Scientific research activities in the LBLNP are in the fields of nuclear and high energy physics. They are related in particular to cosmic-ray physics, nuclear spectroscopy, radon and environmental radiation measurements and nuclear aspects of processes induced in plasma focus apparatus.
In cosmic-ray physics research, main focus is on continuous monitoring of muon component of secondary cosmic rays, both on the surface and shallow underground. In addition to direct measurements (using plastic scintillators and fast ADCs), detailed simulations are used, utilizing CORSIKA and Geant4 software packages. Main results include determining muon flux (on the surface and underground), following periodic and non-periodic variations of muon intensity induced by solar activity, studying cosmic ray shower structure using spatially separated, array-like, detector setups, studying polarization of the stopped cosmic ray muons in plastic scintillators, studying relationship between cosmic rays and climate, etc.
High energy physics
The members of the LBLNP are part of Muon Ionization Cooling Experiment (MICE). The goal of the MICE experiment is to demonstrate the principle of ionization cooling as a technique for the reduction of the phase-space volume occupied by a muon beam. Ionization cooling channels are required for the Neutrino Factory and the Muon Collider.

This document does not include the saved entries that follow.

(** X8.  When an item code stands in several rows of the sheet, the price
    synchronised is the Total Price of the last of them: a later row
    replaces the entry of an earlier one. *)
Theorem last_row_sets_the_price (rows1 rows2 : list service_row)
    (r : service_row) (code : pystr) (total : pyval)
    (m m' : gmap pystr pyval) :
  Service_Item r = Some (VStr code) -> code <> [] ->
  Total_Price r = Some total -> total <> VNone ->
  (forall r', r' ∈ rows2 -> Service_Item r' <> Some (VStr code)) ->
  build_price_map (rows1 ++ r :: rows2) m = Some m' ->
  m' !! code = Some total.
Proof. apply build_price_map_last. Qed.

Lemma last_row_sets_the_price_witness :
  exists m,
    build_price_map [Demo.line "IS1" 2 10; Demo.line "IS2" 1 7;
                     Demo.line "IS1" 3 15] ∅ = Some m
    /\ m !! str "IS1" = Some (VInt 15).
Proof.
  eexists. split; [reflexivity|].
  apply (last_row_sets_the_price
           [Demo.line "IS1" 2 10; Demo.line "IS2" 1 7] []
           (Demo.line "IS1" 3 15) (str "IS1") (VInt 15) ∅);
    try reflexivity; try discriminate.
  intros r' Hr'. now apply elem_of_nil in Hr'.
Defined.



(** ** The retry loops of add_single_service (lines 1230, 1361, 1472, 1593) *)

Lemma first_success_from (ok : nat -> bool) (budget i j : nat) :
  first_success ok budget i = Some j -> (i <= j)%nat.
Proof.
  revert i. induction budget as [|budget IH]; intros i; simpl; [discriminate|].
  destruct (ok i); [intros [= <-]; lia|].
  intros Hj. apply IH in Hj. lia.
Qed.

Nuclear spectroscopy activity is concentrated on low background measurements based on use of HPGe detectors. Here, apart from continuous monitoring of environmental radioactivity, focus is on specific cosmic ray muon induced processes which provide background in high-sensitivity measurements. To this end, simulation tools are used extensively along with real experimental data.
Radon monitoring in the underground low-background laboratory with the passive and active devices, the low-level radon measurements, radon laboratory for chemical etching of the track detectors and automatic counting of the tracks by optical microscopy, modeling of the indoor radon behavior, radon mapping.
Various processes induced in plasma focus device were studied. Main goal was to establish yields and angular distributions of protons and neutrons emitted in discharges and study proton and neutron induced reactions in different targets.